KÖŞEMDEN: İKİ DEVLETİN SAĞDUYUSUDUR “BARIŞ!” - Havadis Gazetesi | Kıbrıs Haber
Cuma, Mart 29, 2024
Köşe Yazarları

KÖŞEMDEN: İKİ DEVLETİN SAĞDUYUSUDUR “BARIŞ!”

Eşref ÇetinelEşref Çetinel

Ne diyorduk? İki toplum Güney’de ve Kuzey’de yan yana yaşarlarken ne birbirlerini yok sayabilirler ne görmezden gelebilirler..
Neyse komşuluk ilişkileri sürdürülür, neyse iki ayrı devlet ilişkileri gerçekleştirilir.
Sadece coğrafi ve fiziki konumumuz değil, “Kıbrıslılık” olgusu da “düşmanlıkla kavgayı” dışlayan barışçı tutumlarda bu “iki devlet ilişkisini” zorunlu hale getirmektedir.
SORUNA öncelikle bu “düşünceden” bakıldıkta ille de iki halkı yeniden iç içe sokarak, birleştirerek ve siyaseten bir federal sistemde harmanlayarak birbirlerine emiştirmenin gereksizliği de ortaya çıkar.
Kaldı ki bu iki toplum bu düşüncenin doğruluğuna varabilmek için çok kan döktü.. Göç etti, ayrıldı, dağıldı ve günü geldiğinde mecrasını bulan sular gibi akarak kendi geleceklerini yine kendileri oluşturdu!..
İKİ devletten, iki bölgeden, iki siyasi iradeden söz ediyorum.. Bu iki devlet arasında olabilecek iş ve güç birliğinden söz ediyorum.. İyi komşuluk ilişkilerinden, Kıbrıslılık olgusunda doğal kaynakların paylaşımından söz ediyorum. Ticaret, sanayi, turizm gibi sektörlerde ikili anlaşmalardan, kültürel ilişkilerden söz ediyorum..
Ve “savaşlar olmuş, göçler yaşanmış, evler barklar yıkılmış, kıyımlar olmuş… Neden “iki devlet arasında barış” da olmasın diyorum?
Kİ bölgemiz bir gün Türk’ü Rum’u ile Kıbrıs’ı da yutabilecek müthiş bir savaş arenasına dönüştü. Düşünün ki Rum’un Doğu Akdeniz’deki hidrokarbon yatakları rezervlerinin 30 milyar varil petrole eşdeğerde 1.5 trilyon dolar değerinde olduğu, bu rezervlerin daha da aratacağı söyleniyor..

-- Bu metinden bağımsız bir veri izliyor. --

(* ===== verification/Bulkhead.v ===== *)
(** * resilience: the bulkhead

    Models [src/resilience/bulkhead.go].  The permit channel is its length.
    The calls of [Apply] are goroutines: each one is a program counter, and
    every observation of the context, channel operation and event emission is
    a step of its own, so that the [InFlight] of an event is the length of the
    channel when the event is built.  The operation and the handler of an event
    may panic. *)

From S2P Require Import Prelude GoError Resilience.

Local Open Scope Z_scope.

Record BulkheadOptions := mkBulkheadOptions {
  b_Name : string; MaxConcurrent : Z; Wait : bool
}.

(** [NewBulkhead]: the options and the permits in use. *)
Definition NewBulkhead (options : BulkheadOptions) : result (BulkheadOptions * Z) :=
  if MaxConcurrent options <=? 0 then Fail (Errorf "max concurrent must be positive" [])
  else Ok (options, 0).

(** [InFlight] *)
Definition Bulkhead_InFlight (permits : Z) : Z := permits.

(** The events of the bulkhead. *)
Definition acceptedEvent (o : BulkheadOptions) (permits : Z) : Event :=
  mkEvent (b_Name o) "bulkhead" EventBulkheadAccepted EventCategoryAdmission 0 0 0 None
    ErrorCategoryNone "" "" (Bulkhead_InFlight permits).
Definition rejectedEvent (o : BulkheadOptions) (permits : Z) : Event :=
  let rejection := BulkheadRejectedError (b_Name o) in
  mkEvent (b_Name o) "bulkhead" EventBulkheadRejected EventCategoryRejection 0 0 0 (Some rejection)
    (categorizeError (Some rejection)) "" "" (Bulkhead_InFlight permits).
Definition successEvent (o : BulkheadOptions) (permits : Z) : Event :=
  mkEvent (b_Name o) "bulkhead" EventSuccess EventCategorySuccess 0 0 0 None ErrorCategoryNone
    "" "" (Bulkhead_InFlight permits).

(** A branch that a [select] of [acquire] takes. *)
Inductive branch : Type :=
| Sent (permits : Z)
| CtxDone (err : error)
| Default.

(** The branches that are ready in the [select] of [acquire], for the permits
    in use and what [ctx.Done()] answers; the [select] blocks when there is
    none. *)
Definition acquire (o : BulkheadOptions) (doneErr : option error) (permits : Z) : list branch :=
  let send := if permits <? MaxConcurrent o then [Sent (permits + 1)] else [] in
  if Wait o then send ++ match doneErr with Some e => [CtxDone e] | None => [] end
  else match send with [] => [Default] | _ => send end.

(** [release]: a receive on a non-empty channel; it would block on an empty one. *)
Definition release (permits : Z) : option Z := if 0 <? permits then Some (permits - 1) else None.

(** How a call of [Apply] ends: it returns the error, or panics with the
    operation or the event handler. *)
Inductive exit : Type :=
| Return (err : option error)
| Panic.

(** A goroutine in [Apply]: before and inside [acquire], at one of its two
    events, inside the operation, at the success event, at the deferred
    [release], and finished.  [Abandoned]: the handler of the accepted event
    panicked inside [acquire], before [Apply] could defer the release. *)
Inductive caller : Type :=
| Entering
| Selecting
| Accepting
| Rejecting
| Holding
| Succeeding
| Releasing (out : exit)
| Finished (out : exit)
| Abandoned.

Record pool := mkPool { permits : Z; callers : list caller; events : list Event }.

Definition move (s : pool) (i : nat) (c : caller) (n : Z) (evs : list Event) : pool :=
  mkPool n (<[i := c]> (callers s)) (events s ++ evs).

(** [panicked]: the handler of the event panics. *)
Inductive bstep (o : BulkheadOptions) (s : pool) (i : nat) : pool → Prop :=
| BEnter (entryErr : option error) :
    callers s !! i = Some Entering →
    bstep o s i (move s i (match entryErr with Some e => Finished (Return (Some e)) | None => Selecting end)
                   (permits s) [])
| BSend doneErr n :
    callers s !! i = Some Selecting → Sent n ∈ acquire o doneErr (permits s) →
    bstep o s i (move s i Accepting n [])
| BCancel doneErr e :
    callers s !! i = Some Selecting → CtxDone e ∈ acquire o doneErr (permits s) →
    bstep o s i (move s i (Finished (Return (Some e))) (permits s) [])
| BDefault doneErr :
    callers s !! i = Some Selecting → Default ∈ acquire o doneErr (permits s) →
    bstep o s i (move s i Rejecting (permits s) [])
| BAccept (panicked : bool) :
    callers s !! i = Some Accepting →
    bstep o s i (move s i (if panicked then Abandoned else Holding) (permits s) [acceptedEvent o (permits s)])
| BReject (panicked : bool) :
    callers s !! i = Some Rejecting →
    bstep o s i (move s i (Finished (if panicked then Panic else Return (Some (BulkheadRejectedError (b_Name o)))))
                   (permits s) [rejectedEvent o (permits s)])
| BOperation (out : exit) :
    callers s !! i = Some Holding →
    bstep o s i (move s i (match out with Return None => Succeeding | _ => Releasing out end)
                   (permits s) [])
| BSuccess (panicked : bool) :
    callers s !! i = Some Succeeding →
    bstep o s i (move s i (Releasing (if panicked then Panic else Return None)) (permits s)
                   [successEvent o (permits s)])
| BRelease out n :
    callers s !! i = Some (Releasing out) → release (permits s) = Some n →
    bstep o s i (move s i (Finished out) n []).

(** A step of some goroutine. *)
Definition pstep (o : BulkheadOptions) (s s' : pool) : Prop := ∃ i, bstep o s i s'.

(** ** Invariant *)

(** The goroutine has a permit. *)
Definition holds (c : caller) : bool :=
  match c with Accepting | Holding | Succeeding | Releasing _ | Abandoned => true | _ => false end.
Definition abandoned (c : caller) : bool := match c with Abandoned => true | _ => false end.
Definition inOperation (c : caller) : bool := match c with Holding => true | _ => false end.

Definition poolInv (o : BulkheadOptions) (s : pool) : Prop :=
  permits s = Z.of_nat (countb holds (callers s)) ∧ permits s ≤ MaxConcurrent o.

Lemma acquire_Sent o e n n' : Sent n' ∈ acquire o e n → n' = n + 1 ∧ n < MaxConcurrent o.
Proof.
  unfold acquire. destruct (n <? MaxConcurrent o) eqn:E, (Wait o), e as [e|]; bools; simpl;
    set_unfold; intros H; destruct_or?; simplify_eq; done.
Qed.

Lemma poolInv_step o s s' : poolInv o s → pstep o s s' → poolInv o s'.
Proof.
  intros [Hp Hmax] [i Hstep]. unfold poolInv.
  destruct Hstep as [[?|] Hi|e n Hi Ha%acquire_Sent|? ? Hi _|? Hi _|[] Hi|[] Hi|[[?|]|] Hi|[] Hi|out n Hi Hr];
    simpl; rewrite (countb_insert _ _ _ _ _ Hi); simpl; try lia.
  unfold release in Hr. destruct (0 <? permits s) eqn:E; simplify_eq. bools. lia.
Qed.

(** ** Properties *)

(** C34. The bulkhead bounds concurrency, and only a panic of the event
    handler can leak a permit: in every state that any number of callers can
    reach, with operations and event handlers that may panic, at most
    [MaxConcurrent] callers are inside the operation; the permits in use are
    exactly the callers between their [acquire] and their [release] and those
    whose handler panicked on the accepted event, which never release; a
    caller that is to release always can, whether it returned or panicked; and
    once every call has ended, the permits in use are the calls whose handler
    panicked on the accepted event, so none when no handler did. *)
Theorem bulkhead_bounds_concurrency options o n cs s :
  NewBulkhead options = Ok (o, n) → Forall (eq Entering) cs →
  rtc (pstep o) (mkPool n cs []) s →
  Z.of_nat (countb inOperation (callers s)) ≤ MaxConcurrent o ∧
  permits s = Z.of_nat (countb holds (callers s)) ∧ permits s ≤ MaxConcurrent o ∧
  (∀ i out, callers s !! i = Some (Releasing out) → ∃ s', bstep o s i s' ∧
     callers s' !! i = Some (Finished out) ∧ permits s' = permits s - 1) ∧
  (Forall (λ c, c = Abandoned ∨ ∃ out, c = Finished out) (callers s) →
     permits s = Z.of_nat (countb abandoned (callers s))).
Proof.
  unfold NewBulkhead. destruct (MaxConcurrent options <=? 0) eqn:E; [done|]. bools.
  intros [= <- <-] Hcs Hreach.
  assert (poolInv options s) as [Hp Hmax].
  { eapply rtc_invariant; [by apply poolInv_step|done|]. split; simpl; [|lia].
    rewrite countb_none; [done|]. by eapply Forall_impl; [done|]; intros ? <-. }
  split_and!; [|done|done| |].
  - pose proof (countb_le inOperation holds (callers s)). rewrite Hp in Hmax.
    enough (countb inOperation (callers s) ≤ countb holds (callers s))%nat by lia.
    apply H. by intros [].
  - intros i out Hi. exists (move s i (Finished out) (permits s - 1) []). split.
    + apply (BRelease _ _ _ out); [done|]. unfold release.
      pose proof (countb_pos holds _ _ _ Hi eq_refl).
      by rewrite (proj2 (Z.ltb_lt 0 (permits s))) by lia.
    + simpl. split; [|done]. apply list_lookup_insert_eq. by eapply lookup_lt_Some.
  - intros Hdone. rewrite Hp. f_equal. clear -Hdone. induction Hdone as [|c cs Hc _ IH]; [done|].
    unfold countb in *. rewrite !list.filter_cons. by destruct Hc as [->|[? ->]]; simpl; rewrite IH.
Qed.

(** The handler of the accepted event runs after the permit is taken and before
    [Apply] defers its release: when it panics the permit is lost, and a
    bulkhead of one permit rejects every later call. *)
Theorem accept_panic_leaks_permit name doneErr :
  let o := mkBulkheadOptions name 1 false in
  ∃ s, rtc (pstep o) (mkPool 0 [Entering] []) s ∧ callers s = [Abandoned] ∧ permits s = 1 ∧
    acquire o doneErr (permits s) = [Default].
Proof.
  intros o. exists (mkPool 1 [Abandoned] [acceptedEvent o 1]). split; [|done].
  eapply rtc_l; [exists 0%nat; by apply (BEnter _ _ _ None)|].
  eapply rtc_l; [exists 0%nat; apply (BSend _ _ _ None 1); [done|left]|].
  eapply rtc_l; [exists 0%nat; by apply (BAccept _ _ _ true)|]. apply rtc_refl.
Qed.

(** Without [Wait] the bulkhead never blocks a caller and rejects only when it
    is full: the [select] of [acquire] has exactly one ready branch, the send
    when a permit is free and the default otherwise.  With [Wait] a caller is
    never rejected, and gets a permit when one is free. *)
Lemma bulkhead_admission o doneErr n :
  (Wait o = false →
     acquire o doneErr n = [if n <? MaxConcurrent o then Sent (n + 1) else Default]) ∧
  (Wait o = true → Default ∉ acquire o doneErr n ∧
     (n < MaxConcurrent o → Sent (n + 1) ∈ acquire o doneErr n)).
Proof.
  unfold acquire. split; intros ->.
  - by destruct (n <? MaxConcurrent o).
  - split; [|intros ->%Z.ltb_lt; left].
    destruct (n <? MaxConcurrent o), doneErr; set_solver.
Qed.

(** ** Witnesses *)

Definition demoBulkhead : BulkheadOptions := mkBulkheadOptions "b" 2 false.

(** The handler of the first caller panicked, the operation of the second one
    panicked and released its permit, and the third one was rejected while both
    permits were in use. *)
Definition demoPool : pool :=
  mkPool 1 [Abandoned; Finished Panic; Finished (Return (Some (BulkheadRejectedError "b")))]
    [acceptedEvent demoBulkhead 1; acceptedEvent demoBulkhead 2; rejectedEvent demoBulkhead 2].

Lemma bulkhead_bounds_concurrency_witness :
  Z.of_nat (countb inOperation (callers demoPool)) ≤ 2 ∧ permits demoPool = Z.of_nat (countb abandoned (callers demoPool)).
Proof.
  destruct (bulkhead_bounds_concurrency demoBulkhead demoBulkhead 0 [Entering; Entering; Entering] demoPool)
    as (H1 & _ & _ & _ & H2).
  - reflexivity.
  - repeat constructor.
  - eapply rtc_l; [exists 0%nat; apply (BEnter _ _ _ None); reflexivity|].
    eapply rtc_l; [exists 1%nat; apply (BEnter _ _ _ None); reflexivity|].
    eapply rtc_l; [exists 2%nat; apply (BEnter _ _ _ None); reflexivity|].
    eapply rtc_l; [exists 0%nat; apply (BSend _ _ _ None 1); [reflexivity|left]|].
    eapply rtc_l; [exists 0%nat; apply (BAccept _ _ _ true); reflexivity|].
    eapply rtc_l; [exists 1%nat; apply (BSend _ _ _ None 2); [reflexivity|left]|].
    eapply rtc_l; [exists 1%nat; apply (BAccept _ _ _ false); reflexivity|].
    eapply rtc_l; [exists 2%nat; apply (BDefault _ _ _ None); [reflexivity|left]|].
    eapply rtc_l; [exists 2%nat; apply (BReject _ _ _ false); reflexivity|].
    eapply rtc_l; [exists 1%nat; apply (BOperation _ _ _ Panic); reflexivity|].
    eapply rtc_l; [exists 1%nat; eapply (BRelease _ _ _ Panic 1); reflexivity|].
    apply rtc_refl.
  - split; [exact H1|]. apply H2. repeat apply Forall_cons_2; [by left|right; by eexists..|apply Forall_nil_2].
Defined.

Bu rakamlar hangi ülkenin iştahını kabartmaz ki? Uğruna gerekirse dünya savaşı bile çıkartılmaz mı?
İŞTE Kıbrıs Türk halkı ile Rum halkının kendi kaderini tayinidir bu.. Hatta Türkiye ile Yunanistan’ın da.. Yeter ki “savaşı” değil, (altını çiziyorum) Kıbrıs Türk ve Rum devletleri barışçı ilişkilerle bu “zenginliği” paylaşabilsinler. *********
TEŞVİKLERLE YAŞAMAK ALIŞKANLIĞI!
Yıllardır bu ülkede “teşviklerle” ayakta duran bir tarım kesimi vardır. Arpa eken çiftçiden dana tavuk besleyen hayvancıya, seracıdan patates üreticisine kadar…
Parasal teşvik yoksa “üretim” de yoktur! Seçim zamanları geldi mi ki artık her yıl gelmekte dolayısıyla rutine binmişliğinde “teşvikler” de her yıl tekrarlanmaktadır..

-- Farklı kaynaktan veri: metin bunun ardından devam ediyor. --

(* ===== verification/Collections.v ===== *)
(** * collections: what its parts share

    Errors of [src/collections], outcomes of calls that can panic, and the
    bounded histories that the ring buffer and the stack implement. *)

From S2P Require Import Prelude GoError.

Local Open Scope Z_scope.

Definition ErrInvalidArgument : error := Sentinel "collections.ErrInvalidArgument".
Definition invalid (format : string) : error := Errorf format [ErrInvalidArgument].

(** What a Go call can do: return, or panic. *)
Inductive outcome (A : Type) : Type :=
| Returns (a : A)
| Panics.
Arguments Returns {A} a.
Arguments Panics {A}.

(** The last [n] elements of a history. *)
Definition lastn {T} (n : nat) (l : list T) : list T := drop (length l - n) l.

Lemma reverse_lastn {T} (n : nat) (l : list T) : reverse (lastn n l) = take n (reverse l).
Proof.
  unfold lastn. rewrite <-(take_drop (length l - n) l) at 3.
  rewrite reverse_app. destruct (decide (n ≤ length l)%nat).
  - rewrite take_app_length'; [done|]. rewrite length_reverse, length_drop. lia.
  - replace (length l - n)%nat with 0%nat by lia. rewrite drop_0, take_0, reverse_nil, app_nil_r.
    rewrite take_ge; [done|]. rewrite length_reverse. lia.
Qed.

BUNA karşılık hükümetin “eğer kooperatifleşirseniz” öncelikle ve daha büyük teşvikte bulunacağız kararına karşın, inadına kooperatifleşmeye sırt dönen kesimdir bu!
“Küçük olsun, az olsun ama hep benim olsun” zihniyetinde! Nitekim iki üç şirket bir araya gelip KTHY binasını da satın almadıydı, devlet satın aldı! ÖTE yandan Göç Kimlik ve Hak Çalışmaları Merkezi (CMIRS) son anketinde vurgulanıyordu: “İnsanlar büyük oranda gıdalara güvenmiyorlar!” “Denetim yapılmadığına inanıyorlar!” “Orantısız kimyasallar kullanıldığından şikayet ediyorlar.” “Korkuyor tedirgin oluyorlar!..”
Bunlar bilinmedik sorunlar tepkiler değiller! Fakat konu “soru-cevaplarla” ispat bulunca tedirginlik daha çok artar, devlete duyulan güven sarsılır!
OYSA devlet o güveni sağlamak için sektörleri “teşviklerle” takviye etmektedir. Fakat sonuçta o “teşvikler” halkın da büyük tepkisinde dönüp dolanıp bumerang gibi devleti (hükümeti) vurmaktadır!
Mesela yeni haberdir: “2015-2017 yılları arasında 24 milyonluk narenciye ve konsantre ihracatı için 45 milyon TL teşvik primi verilmiş!”
Fakat narenciye’ye bakarsınız 44 yılda 80 bin dönümden 30 bin dönümlere inmiş! Sarı altın diyorlardı toprak kadar değeri kalmadı! Bir nedeni de susuzluk!
Eee, bu da devletin kusuru değil midir? Çünkü daha unutmadık! Su geldi akmaya başladı bizimkiler halâ “suyu da istemeyiz” diye bağırıyorlardı! Şimdi “kuraklığın faturasını ödüyorlar” desek, hayır! Devlet kendi hatalarının faturasını ödemektedir!
KISACA: Aradan yıllar geçti devleti yönetmesini öğrenemedik! Hoş, zaten kimseler devlet olmak da istemiyorlar! Bu da ayrı sorun! “Rumun devleti bize de yeter” diyorlar!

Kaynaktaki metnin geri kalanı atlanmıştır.